Acute coronary syndromes (such as heart attacks) and strokes are a leading cause of morbidity and mortality in the U.S. and Europe. About 80% of those events occur because a build-up of plaque in the arteries—or atherosclerotic plaque (AP)—ruptures.

Research led by Kang Kim, PhD, associate professor at the University of Pittsburgh, recently received $2,996,514 over four years from the National Institutes of Health for work that will use super-resolution ultrasound (SRU) imaging to noninvasively detect APs that have a high chance of rupturing so that physicians can intervene.

“Over the past decade, researchers have been pushing for a way to identify rupture-prone APs,” says Kim, who holds appointments in both the Swanson School of Engineering’s Department of Bioengineering and the School of Medicine’s Department of Medicine. 

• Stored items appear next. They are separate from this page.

(** A frame with the columns of a processed file goes to the regressor
    whole: no warning, and the design matrix has exactly the columns, in the
    order, that [predict] passes to the model for every request. *)
Theorem training_matches_serving df (request : Api.PredictionRequest)
    (log : list line) :
  (forall col, col ∈ processed_columns -> col ∈ map fst df) ->
  exists X y,
    design df log = (log, Py.Return (X, y))
    /\ map fst X = map fst (Api.request_frame request)
    /\ getitem df target = Py.Return y.
Proof.
  intros Hcols.
  assert (Hfeat : forall f, f ∈ features -> f ∈ map fst df).
  { intros f Hf. apply Hcols. revert f Hf. apply Forall_forall.
    apply (bool_decide_unpack _). vm_compute. exact I. }
  assert (Htarget : target ∈ map fst df).
  { apply Hcols. apply (bool_decide_unpack _). vm_compute. exact I. }
  destruct (getitem_list_present df features Hfeat) as (X & HX & HXcols).
  destruct (find_column df target Htarget) as [y Hy].
  exists X, y.
  unfold design, Py.bind, Py.when, Py.lift, Py.ret, Py.modify.
  rewrite (available_features_whole df Hfeat), Nat.ltb_irrefl, HX.
  unfold getitem. rewrite Hy. cbn [snd].
  split; [reflexivity|]. split; [|reflexivity].
  rewrite HXcols. reflexivity.
Qed.
End TrainColumns.

Lemma training_matches_serving_witness :
  exists X y,
    Train.design PipelineSamples.processed_file []
    = ([], Py.Return (X, y))
    /\ map fst X = map fst (Api.request_frame Samples.hot_request)
    /\ Train.getitem PipelineSamples.processed_file Train.target = Py.Return y.
Proof.
  apply (training_matches_serving PipelineSamples.processed_file Samples.hot_request []).
  intros col Hcol. exact Hcol.
Defined.

(** A file from before the rolling statistics were added still trains: the
    warning is printed and the regressor sees nine columns. *)
Example old_file_trains_on_fewer_columns :
  exists X y,
    Train.design PipelineSamples.old_processed_file []
    = ([Train.MissingFeatures
          ["temp"; "humidity"; "pressure"; "wind_speed"; "clouds_all";
           "hour"; "day_of_week"; "month"; "temp_lag_1"]%string],
       Py.Return (X, y))
    /\ length X = 9%nat.
Proof. do 2 eexists. split; [vm_compute; reflexivity|reflexivity]. Qed.
Lemma node_array elName path attributes children st st' :
  elName ≠ "start" → elName ≠ "param" → elName ≠ "grammar" →
  capitalize elName ≠ "Except" →
  walk nameToCode (Element elName path attributes children) st = inr st' →
  ∃ code body,
    let name := constructorName (inNameClass st) elName in
    nameToCode name = Some code
    ∧ _output st'
      = _output st ++ separator (_constructState st)
        ++ "[" ++ headText st name code path ++ body ++ "]"
    ∧ SameConfig st st'.
Proof.
  intros Hstart Hparam Hgrammar Hexcept Hrun. simpl in Hrun.
  unfold walkElement in Hrun.
  rewrite !bool_decide_eq_false_2 in Hrun by done.
  unfold withState in Hrun. cbv zeta in Hrun.
  set (name := constructorName (inNameClass st) elName) in *.
  apply andThen_inr in Hrun as (st1 & Hitem & Hrun).
  assert (Hitem' : (newItem ;; emit "") st = inr st1).
  { apply andThen_inr. exists st1. split; [done|].
    unfold emit. rewrite append_empty_r. by destruct st1. }
  apply item_inr in Hitem' as (Hne & Ho1 & Hs1 & Hc1).
  rewrite append_empty_r in Ho1.
  unfold withValue in Hrun.
  destruct (lookupCode nameToCode name) as [e|code] eqn:Hcode; [done|].
  apply lookupCode_inr in Hcode.
  apply andThen_inr in Hrun as (st2 & Hopen & Hrun).
  injection Hopen as <-.
  apply andThen_inr in Hrun as (st3 & Hhead & Hrun).
  eapply outputHead_inr in Hhead as (Ho3 & Hs3 & Hc3); [|reflexivity].
  apply andThen_inr in Hrun as (st4 & Hargs & Hclose).
  destruct (walkArguments_appends _ _ _ _ _ _ _ _ _
              (λ s e, walkChildren_appends _ _ s e (children_append children))
              (walkFirst_appends _ _ (children_append children))
              (walkLast_appends _ _ (children_append children))
              st3 st4 Hargs) as ([body Ho4] & Hs4 & Hc4); [lia|].
  rewrite drop_0, Hs3 in Hs4.
  assert (∃ top, _constructState st4 = top :: _constructState st1)
    as [top Hs4'] by (destruct Hs4 as [-> | ->]; eauto).
  eapply closeConstruct_inr in Hclose as (Ho5 & Hs5 & Hc5); [|exact Hs4'].
  exists code, body. split; [done|]. split.
  - rewrite Ho5, Ho4, Ho3. simpl. rewrite Ho1.
    unfold headText. simpl.
    destruct Hc1 as (-> & -> & _). by rewrite !append_assoc.
  - unfold SameConfig in *. simpl in *. split_and!; intuition congruence.
Qed.
Lemma grammar_object path attributes children st st' :
  walk nameToCode (Element "grammar" path attributes children) st = inr st' →
  ∃ code body,
    nameToCode "Grammar" = Some code
    ∧ _output st'
      = _output st ++ "{"
        ++ objectStart (if includePaths st then 0%Z else OPTION_NO_PATHS)
        ++ "[" ++ headText st "Grammar" code path ++ body ++ "]" ++ "}"
    ∧ SameConfig st st'.
Proof.
  intros Hrun. simpl in Hrun. unfold walkElement in Hrun.
  rewrite !bool_decide_eq_false_2 in Hrun by done.
  rewrite bool_decide_eq_true_2 in Hrun by done.
  apply andThen_inr in Hrun as (st1 & Hopen & Hrun).
  injection Hopen as <-.
  apply andThen_inr in Hrun as (st2 & Hitem & Hrun).
  unfold withState, outputItem in Hitem.
  apply item_inr in Hitem as (_ & Ho2 & Hs2 & Hc2). simpl in Ho2, Hs2.
  unfold withValue in Hrun.
  destruct (lookupCode nameToCode "Grammar") as [e|code] eqn:Hcode; [done|].
  apply lookupCode_inr in Hcode.
  apply andThen_inr in Hrun as (st3 & Hopen & Hrun).
  injection Hopen as <-.
  apply andThen_inr in Hrun as (st4 & Hhead & Hrun).
  eapply outputHead_inr in Hhead as (Ho4 & Hs4 & Hc4); [|reflexivity].
  apply andThen_inr in Hrun as (st5 & Hfirst & Hrun).
  apply andThen_inr in Hrun as (st6 & Hnew & Hrun).
  apply andThen_inr in Hrun as (st7 & Harray & Hrun).
  apply andThen_inr in Hrun as (st8 & Hrest & Hrun).
  apply andThen_inr in Hrun as (st9 & Hclose1 & Hrun).
  apply andThen_inr in Hrun as (st10 & Hclose2 & Hclose3).
  set (wc := walkChildren (walk nameToCode) children 1 None) in *.
  set (wf := walkFirst (walk nameToCode) children) in *.
  assert (Hinner : (wf ;; newItem ;; openArray ;; wc ;; closeConstruct "]")
                     st4 = inr st9).
  { repeat (apply andThen_inr; eexists; split; [eassumption|]).
    exact Hclose1. }
  assert (Happ : Appends (wf ;; newItem ;; openArray ;; wc
                          ;; closeConstruct "]")).
  { pops_all.
    - apply walkFirst_appends, children_append.
    - apply walkChildren_appends, children_append. }
  destruct (Happ st4 st9 Hinner) as ([body Ho9] & Hs9 & Hc9); [lia|].
  rewrite drop_0, Hs4 in Hs9.
  assert (∃ top, _constructState st9 = top :: _constructState st2)
    as [top Hs9'] by (destruct Hs9 as [-> | ->]; eauto).
  eapply closeConstruct_inr in Hclose2 as (Ho10 & Hs10 & Hc10);
    [|exact Hs9'].
  rewrite Hs2 in Hs10.
  eapply closeConstruct_inr in Hclose3 as (Ho11 & Hs11 & Hc11);
    [|exact Hs10].
  exists code, body. split; [done|]. split.
  - rewrite Ho11, Ho10, Ho9, Ho4. simpl. rewrite Ho2. simpl.
    unfold headText. simpl.
    destruct Hc2 as (Hip & Hvb & _). simpl in Hip, Hvb. rewrite Hip, Hvb.
    by rewrite !append_assoc.
  - unfold SameConfig in *. simpl in *. split_and!; intuition congruence.
Qed.
Lemma hybrid_search_length_le
    (city query : pystr) (top_k : Z) (found : list FoodItem) :
  0 ≤ top_k →
  (hybrid_search _run_faiss _fetch_by_name city query top_k).2 = Ok found →
  len found ≤ top_k.
Proof.
  intros Hk. unfold hybrid_search, gather, semantic_search, text_search.
  destruct (_validate_city city); [| discriminate]. cbn [fst snd].
  destruct (_run_faiss city query top_k) as [sem |];
    destruct (_fetch_by_name city query (top_k / 2)) as [txt |];
    try discriminate.
  intros [= <-]. rewrite merge_is_fuse, slice_to_nonneg by exact Hk.
  unfold len. rewrite length_take. lia.
Qed.

(** X13. A [hybrid_search] that returns gives at most [top_k] records
    and no two with the same id, whatever the two searches returned. *)
Theorem hybrid_search_respects_top_k
    (city query : pystr) (top_k : Z) (found : list FoodItem) :
  0 ≤ top_k →
  (hybrid_search _run_faiss _fetch_by_name city query top_k).2 = Ok found →
  len found ≤ top_k ∧ NoDup (ids found).
Proof.
  intros Hk H. split; [by eapply hybrid_search_length_le |].
  by eapply hybrid_search_NoDup.
Qed.

(** A failure of either search leaves [hybrid_search]: nothing is
    returned from the search that did succeed. *)
Lemma hybrid_search_propagates_failure
    (city query : pystr) (top_k : Z) (e : exn) :
  city ∈ VALID_CITIES →
  (_run_faiss city query top_k = Raise e →
   (hybrid_search _run_faiss _fetch_by_name city query top_k).2 = Raise e)
  ∧ (∀ sem, _run_faiss city query top_k = Ok sem →
            _fetch_by_name city query (top_k / 2) = Raise e →
            (hybrid_search _run_faiss _fetch_by_name city query top_k).2
              = Raise e).
Proof.
  intros Hcity. apply validate_city_ok in Hcity.
  unfold hybrid_search, gather, semantic_search, text_search.
  rewrite Hcity. cbn [fst snd].
  split; [by intros -> | by intros sem -> ->].
Qed.

(** X14. An unsupported city is refused by each of the three searches with
    [ValueError], before any retrieval call is issued. *)
Theorem searches_refuse_unknown_city (city query : pystr) (k : Z) :
  city ∉ VALID_CITIES →
  hybrid_search _run_faiss _fetch_by_name city query k
    = ([], Raise (ValueError (u "Unknown city: " ++ city)))
  ∧ text_search _fetch_by_name city query k
    = ([], Raise (ValueError (u "Unknown city: " ++ city)))
  ∧ semantic_search _run_faiss city query k
    = ([], Raise (ValueError (u "Unknown city: " ++ city))).
Proof.
  intros Hcity. apply validate_city_unknown in Hcity.
  unfold hybrid_search, text_search, semantic_search. by rewrite Hcity.
Qed.
End WithBackends.

Lemma hybrid_search_respects_top_k_witness :
  0 ≤ 2
  ∧ len [make 1 "a"; make 2 "b"] ≤ 2.
Proof.
  assert (Hk : 0 ≤ 2) by lia.
  split; [exact Hk |].
  refine (proj1 (hybrid_search_respects_top_k
                   (λ _ _ _, Ok [make 2 "b"; make 3 "c"])
                   (λ _ _ _, Ok [make 1 "a"])
                   (u "ha_noi") (u "phở") 2 _ Hk _)).
  vm_compute. reflexivity.
Defined.

Lemma hybrid_search_propagates_failure_witness :
  u "da_nang" ∈ VALID_CITIES
  ∧ (hybrid_search (λ _ _ _, Raise (ProviderError (u "FileNotFoundError")))
                   (λ _ _ _, Ok [make 1 "a"]) (u "da_nang") (u "mì") 10).2
    = Raise (ProviderError (u "FileNotFoundError")).
Proof.
  assert (H : u "da_nang" ∈ VALID_CITIES)
    by (apply (bool_decide_unpack _); vm_compute; exact I).
  split; [exact H |].
  exact (proj1 (hybrid_search_propagates_failure
                  (λ _ _ _, Raise (ProviderError (u "FileNotFoundError")))
                  (λ _ _ _, Ok [make 1 "a"]) (u "da_nang") (u "mì") 10 _ H)
           eq_refl).
Defined.

Lemma searches_refuse_unknown_city_witness :
  (u "paris" ∉ VALID_CITIES)
  ∧ hybrid_search (λ _ _ _, Ok []) (λ _ _ _, Ok []) (u "paris") (u "phở") 10
    = ([], Raise (ValueError (u "Unknown city: " ++ u "paris"))).
Proof.
  assert (H : u "paris" ∉ VALID_CITIES)
    by (apply (bool_decide_unpack _); vm_compute; exact I).
  split; [exact H |].
  exact (proj1 (searches_refuse_unknown_city (λ _ _ _, Ok []) (λ _ _ _, Ok [])
                  (u "paris") (u "phở") 10 H)).
Defined.
End FusionExtras.

(** ** Storage *)

Section StoreExtras.
Import SearchStore.

Lemma omap_ext_elem {A B} (f g : A → option B) (l : list A) :
  (∀ x, x ∈ l → f x = g x) → omap f l = omap g l.
Proof.
  induction l as [| a l IH]; intros H; [reflexivity |].
  cbn [omap list_omap]. rewrite (H a) by left.
  rewrite IH; [reflexivity |]. intros x Hx. apply H. by right.
Qed.

(** [_fetch_by_ids] reads the table once per requested id, in order. *)
Lemma fetch_by_ids_omap (store : Db.table) (l : list Z) :
  _fetch_by_ids store l = omap (λ i, _orm_to_item i <$> store !! i) l.
Proof.
  unfold _fetch_by_ids. destruct l as [| a l']; [reflexivity |].
  apply omap_ext_elem. intros i Hi. rewrite map_lookup_imap.
  destruct (store !! i) as [r |]; [| reflexivity]. cbn.
  by rewrite decide_True.
Qed.
Lemma foldl_range_step_separated l : separated (foldl range_step [] l).
Proof.
  induction l as [|x l IH] using rev_ind.
  - intros before r1 r2 after Heq. by destruct before.
  - rewrite foldl_snoc.
    apply (range_step_separated l); [apply foldl_range_step_scanned | done].
Qed.

End ExtraRangeProofs.

Section ExtraMungeProofs.
Import Py Munge MungeSpec TemplateSpec ExtraSpec.

Lemma replace_go_length old new skip s :
  (1 <= length old)%nat -> (length new <= length old)%nat ->
  (length (replace_go old new skip s) <= length s - skip)%nat.
Proof.
  intros Hold Hnew. revert skip. induction s as [|c s IH]; intros skip; [simpl; lia|].
  simpl. destruct skip as [|k].
  - destruct (startswith old (c :: s)) eqn:Hs.
    + apply startswith_prefix, prefix_length in Hs. simpl in Hs.
      rewrite length_app. specialize (IH (length old - 1)%nat). lia.
    + simpl. specialize (IH 0%nat). lia.
  - specialize (IH k). lia.
Qed.

Lemma replace_length entry s :
  shrinking entry = true ->
  (length (replace entry.1 entry.2 s) <= length s)%nat.
Proof.
  destruct entry as [old new]. unfold shrinking. simpl.
  destruct old as [|c old]; [done|]. intros Hle%Nat.leb_le.
  unfold replace.
  pose proof (replace_go_length (c :: old) new 0 s). simpl in *. lia.
Qed.

Lemma shorten_length replacements s max_length :
  Forall (fun entry => shrinking entry = true) replacements ->
  (length (shorten replacements s max_length) <= length s)%nat.
Proof.
  intros Hall. revert s. induction Hall as [|entry l Hentry _ IH]; intros s.
  - simpl. by destruct (max_length <? len s).
  - simpl. destruct (max_length <? len s); [|done].
    destruct entry as [old new].
    pose proof (replace_length (old, new) s Hentry). pose proof (IH (replace old new s)).
    simpl in *. lia.
Qed.

Lemma shorten_fits replacements s max_length :
  len s <= max_length -> shorten replacements s max_length = s.
Proof.
  intros Hfits. assert (Hb : (max_length <? len s) = false) by by apply Z.ltb_ge.
  destruct replacements; simpl; by rewrite Hb.
Qed.

Lemma replace_go_no_occurrence old new s :
  old <> [] -> ~ occurs old s -> replace_go old new 0 s = s.
Proof.
  intros Hold. induction s as [|c s IH]; [done|]. intros Hno. simpl.
  destruct (startswith old (c :: s)) eqn:Hs.
  - exfalso. apply Hno. apply startswith_prefix in Hs as [r Hr].
    by exists [], r.
  - f_equal. apply IH. intros (a & b & ->). apply Hno. by exists (c :: a), b.
Qed.

Lemma replace_no_occurrence old new s :
  old <> [] -> ~ occurs old s -> replace old new s = s.
Proof.
  intros Hold Hno. unfold replace. destruct old; [done|].
  by apply replace_go_no_occurrence.
Qed.

Lemma shorten_no_occurrence replacements s max_length :
  Forall (fun entry => entry.1 <> [] /\ ~ occurs entry.1 s) replacements ->
  shorten replacements s max_length = s.
Proof.
  induction 1 as [|[old new] l [Hold Hno] _ IH]; simpl.
  - by destruct (max_length <? len s).
  - destruct (max_length <? len s); [|done].
    simpl in *. by rewrite replace_no_occurrence.
Qed.

Lemma match_tail_code_nonempty s group : match_tail_code s = Some group -> group <> [].
Proof.
  unfold match_tail_code, match_space_upper. destruct s as [|c s]; [done|].
  repeat case_match; naive_solver.
Qed.

Lemma search_tail_code_nonempty s group :
  search_tail_code s = Some group -> group <> [].
Proof.
  induction s as [|c s IH]; rewrite search_tail_code_eq.
  - by destruct (match_tail_code []) eqn:Hm.
  - destruct (match_tail_code (c :: s)) as [m|] eqn:Hm; [|done].
    intros [= <-]. by eapply match_tail_code_nonempty.
Qed.

(** A boolean check that none of the phrases occurs in [s]. *)
Lemma Forall_no_phrase (replacements : list (str * str)) s :
  forallb (fun entry => match entry.1 with
                        | [] => false
                        | _ :: _ => negb (contains entry.1 s)
                        end) replacements = true ->
  Forall (fun entry => entry.1 <> [] /\ ~ occurs entry.1 s) replacements.
Proof.
  rewrite forallb_forall, Forall_forall. intros Hall entry Hin.
  apply list_elem_of_In, Hall in Hin. destruct entry as [[|c old] new]; [done|].
  simpl in *. split; [done|]. intros Ho%contains_occurs. by rewrite Ho in Hin.
Qed.

Lemma replace_char c d s :
  replace [c] [d] s = (fun x => if Ascii.eqb c x then d else x) <$> s.
Proof.
  unfold replace. induction s as [|x s IH]; [done|].
  simpl. rewrite andb_true_r. destruct (Ascii.eqb c x); simpl; by rewrite IH.
Qed.

End ExtraMungeProofs.

Section ExtraMungeFacts.
Import Py Munge MungeSpec TemplateSpec ExtraSpec.

Lemma replacements_shrinking :
  Forall (fun entry => shrinking entry = true)
         (reverse Talkgroup_Channel_name_replacements).
Proof. apply (bool_decide_unpack _). vm_compute. reflexivity. Qed.

Lemma slice_to_nonneg {A} (s : list A) k :
  0 <= k -> slice_to s k = take (Z.to_nat k) s.
Proof.
  intros Hk. unfold slice_to, slice_bound.
  destruct (k <? 0) eqn:Hneg; [lia|].
  destruct (decide (Z.to_nat k <= length s)%nat).
  - f_equal. lia.
  - rewrite !take_ge; [done | lia | lia].
Qed.

Lemma slice_to_length_le {A} (s : list A) k : (length (slice_to s k) <= length s)%nat.
Proof. unfold slice_to. rewrite length_take. lia. Qed.

(** The name with its middle cut out: what comes before the last
    [n_trunc + n_tail] characters, then the last [n_tail] characters. *)
Lemma cut_middle_length (s : str) (max_length n_tail : Z) :
  0 < n_tail -> n_tail + 1 < max_length -> max_length < len s ->
  len (slice_to s (- (len s - max_length) - n_tail) ++ slice_from s (- n_tail))
  = max_length.
Proof.
  intros Htail Hguard Hlong. unfold len, slice_to, slice_from, slice_bound in *.
  rewrite length_app, length_take, length_drop.
  destruct (_ <? 0) eqn:H1; destruct (- n_tail <? 0) eqn:H2; lia.
Qed.

End ExtraMungeFacts.

Section ExtraRenderProofs.
Import Py Format Model Dmrconfig RangeSpec TemplateSpec RenderSpec ExtraSpec.
Import DmrConfigTemplate.

Lemma items_to_range_tuples_is_Ok {A K} `{EqDecision K}
    (items_by_index : dict K Z) (selected_items : list A) (key : A -> K) :
  is_Ok (items_to_range_tuples items_by_index selected_items key)
  <-> forall item,
        item ∈ selected_items -> is_Some (Dict.get items_by_index (key item)).
Proof.
  unfold items_to_range_tuples, selected_indexes. split.
  - intros [ranges Hr] item Hin.
    destruct (mapM _ selected_items) as [ixs|e] eqn:Hm; [|done].
    assert (Hok : is_Ok (mapM (fun item => Dict.item items_by_index (key item))
                           selected_items)) by by eexists.
    rewrite mapM_is_Ok in Hok. destruct (Hok item Hin) as [i Hi].
    unfold Dict.item in Hi. by destruct (Dict.get _ _).
  - intros Hall.
    destruct (proj2 (mapM_is_Ok (fun item => Dict.item items_by_index (key item))
                       selected_items)) as [ixs ->]; [|by eexists].
    intros item Hin. destruct (Hall item Hin) as [i Hi].
    unfold Dict.item. rewrite Hi. by eexists.
Qed.
(** X11. Output order is registration order when no name is an array
    index: after registrations under new, distinct, non-inherited names,
    none of them nor of the earlier ones an array index, and with
    functions that are pure markup generators, the generated markup is
    the earlier entries' markup followed by the markup of each
    registered value, in the order of the calls, each after a newline. *)
Theorem registration_order `{Functions} (body : nat -> string)
  (rs : list (string * entry)) (w : world) :
  (forall n, In n (keys rs) ->
     inherited n = false /\ own (_initialization_markup w) n = None) ->
  NoDup (keys rs) ->
  NoDup (keys (_initialization_markup w)) ->
  Spec.no_index_names (_initialization_markup w ++ rs)%list ->
  Spec.pure_functions body (_initialization_markup w ++ rs)%list ->
  fst (generateInitializationMarkup (snd (register_all rs w)))
  = Val (Spec.generate body (_initialization_markup w)
         ++ Spec.generate body rs).
Proof.
  intros Hnew Hnodup Hnd Hno Hpure.
  pose proof (fresh_registrations rs w Hnew Hnodup) as Hreg.
  rewrite (generate_pure body).
  - simpl. rewrite Hreg, (enumerate_no_index _ Hno). apply f_equal.
    apply generate_app.
  - rewrite Hreg. unfold keys in *. rewrite map_app.
    apply NoDup_app; [exact Hnd | exact Hnodup|].
    intros x Hx Hx'. destruct (Hnew x Hx') as [_ Hown].
    now apply own_none_keys in Hown.
  - now rewrite Hreg.
Qed.

End Sequences.

Import Sample.

Lemma registrations_keep_names_witness :
  NoDup (keys (_initialization_markup fresh))
  /\ NoDup (keys (_initialization_markup
                    (snd (register_all two_entries fresh)))).
Proof.
  split; [apply NoDup_nil|].
  apply (registrations_keep_names two_entries fresh). apply NoDup_nil.
Defined.

Lemma truthy_entry_is_final_witness :
  own (_initialization_markup
         (snd (registerInitializationMarkup "first" (Markup "<z>") fresh)))
      "first" = Some (Markup "<z>")
  /\ entry_truthy (Markup "<z>") = true
  /\ own (_initialization_markup
            (snd (register_all two_entries
                    (snd (registerInitializationMarkup "first"
                            (Markup "<z>") fresh)))))
         "first" = Some (Markup "<z>").
Proof.
  split; [reflexivity|]. split; [reflexivity|].
  apply (truthy_entry_is_final "first" (Markup "<z>") two_entries);
    reflexivity.
Defined.

Lemma inherited_name_never_stored_witness :
  inherited "constructor" = true
  /\ own (_initialization_markup fresh) "constructor" = None
  /\ own (_initialization_markup
            (snd (register_all
                    (("constructor", Markup "<c>") :: two_entries) fresh)))
         "constructor" = None.
Proof.
  split; [reflexivity|]. split; [reflexivity|].
  apply (inherited_name_never_stored "constructor"); reflexivity.
Defined.

Lemma two_entries_names : NoDup (keys two_entries).
Proof. repeat constructor; simpl; intuition discriminate. Defined.

Lemma registration_order_witness :
  NoDup (keys two_entries)
  /\ fst (generateInitializationMarkup (snd (register_all two_entries fresh)))
     = Val (Spec.generate bodies (_initialization_markup fresh)
            ++ Spec.generate bodies two_entries).
Proof.
  split; [exact two_entries_names|].
  apply (registration_order bodies two_entries fresh).
  - intros n Hn. simpl in Hn.
    destruct Hn as [<-|[<-|[]]]; split; reflexivity.
  - exact two_entries_names.
  - apply NoDup_nil.
  - intros key m Hin. simpl in Hin.
    destruct Hin as [Heq|[Heq|[]]]; injection Heq as <- _; reflexivity.
  - intros key fn Hin. simpl in Hin.
    destruct Hin as [Heq|[Heq|[]]]; discriminate.
Defined.

End RegistryMore.

(* ================================================================== *)
(** * Further properties of the renderers *)
(* ================================================================== *)

Module RendererMore.
Import Js Render Measures JsFacts RegistryFacts RendererFacts TraversalFacts.

Section Calls.
Context `{Host} {F : Type} `{Form F}.

Local Open Scope Z_scope.

Lemma last_snoc (prefix : list string) (name : string) :
  _last (prefix ++ [name]) = Some name.
Proof.
  unfold _last. rewrite map_app. simpl. apply last_last.
Qed.
(** * AutomatedEDA: the preprocessing pipeline, the charts and the dialogue
    of [task.py], embedded in Rocq.

    [task.py] is written against pandas.  The first part of this file gives
    the pandas operations that [preprocess_data] calls ([select_dtypes],
    [__getitem__], [__setitem__], [mean], [std], [mode], [fillna],
    [get_dummies], [str.replace]) as functions on an explicit data-frame
    type; the second part transcribes the functions of [task.py]
    statement by statement: [preprocess_data] and the chart functions,
    then [read_data_from_db], [load_data] and the dialogue of [main] as
    programs that read lines of input, have effects and raise exceptions
    ([io]); the third part names what the properties speak of; the fourth
    and the fifth part prove them.

    Numbers.  An [int64] cell is an integer; a [float64] cell is an IEEE
    754 binary64 number, Rocq's primitive [float]: rounding, the
    infinities, the signed zeros and [NaN] are those of the machine.  The
    one thing taken from outside is the order in which numpy adds up the
    cells of a column ([sum], a parameter of the statistics): it depends
    on the length and the layout of the array.  For the worked tables the
    cells are added from left to right ([sequential]), which is numpy's
    order on fewer than eight cells.

    Labels.  pandas lets a frame carry a label twice, and [getitem]
    returns every column under a label.  [preprocess_data] is followed on
    tables whose labels are unique; what it does when one of its own
    indicator columns takes the label of a numerical column is part of
    the model ([setitem] assigns frame-wise or raises as pandas does), and
    the properties that need it say that it does not happen
    ([no_clash]). *)

From Stdlib Require Import Floats.
From Stdlib Require Import String Ascii List Bool Arith ZArith Lia.
From Stdlib Require Import Permutation DecimalString.
Import ListNotations.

“One thing that plays a critical role in AP rupture is when a new, dense network of blood vessels begin growing into the AP from the vasa vasorum, or the smaller vessels that supply larger arteries and veins,” Kim adds. “However, we don’t yet have the noninvasive tools to assess abnormal microvascular expansion in vivo, or inside the living body. That’s the problem this project is meant to solve.” 

The technology developed through this project seeks to shift the current imaging approach in identifying microvessels of AP from “intravascular,” or an ultrasound that uses a catheter to view the inside of the artery, to a “fully noninvasive transcutaneous” imaging approach, which instead can noninvasively see microvasculature.

If successful, the technology could be incorporated into current ultrasound scanners already in use to identify plaques at high risk of rupturing, allowing physicans to prescribe life-saving interventions and treatments to prevent a stroke.

“In addition to further evaluating our super resolution ultrasound imaging technology, I’m excited about determining if characteristics of the VV can be a predictive biomarker of AP rupture,” says Kim.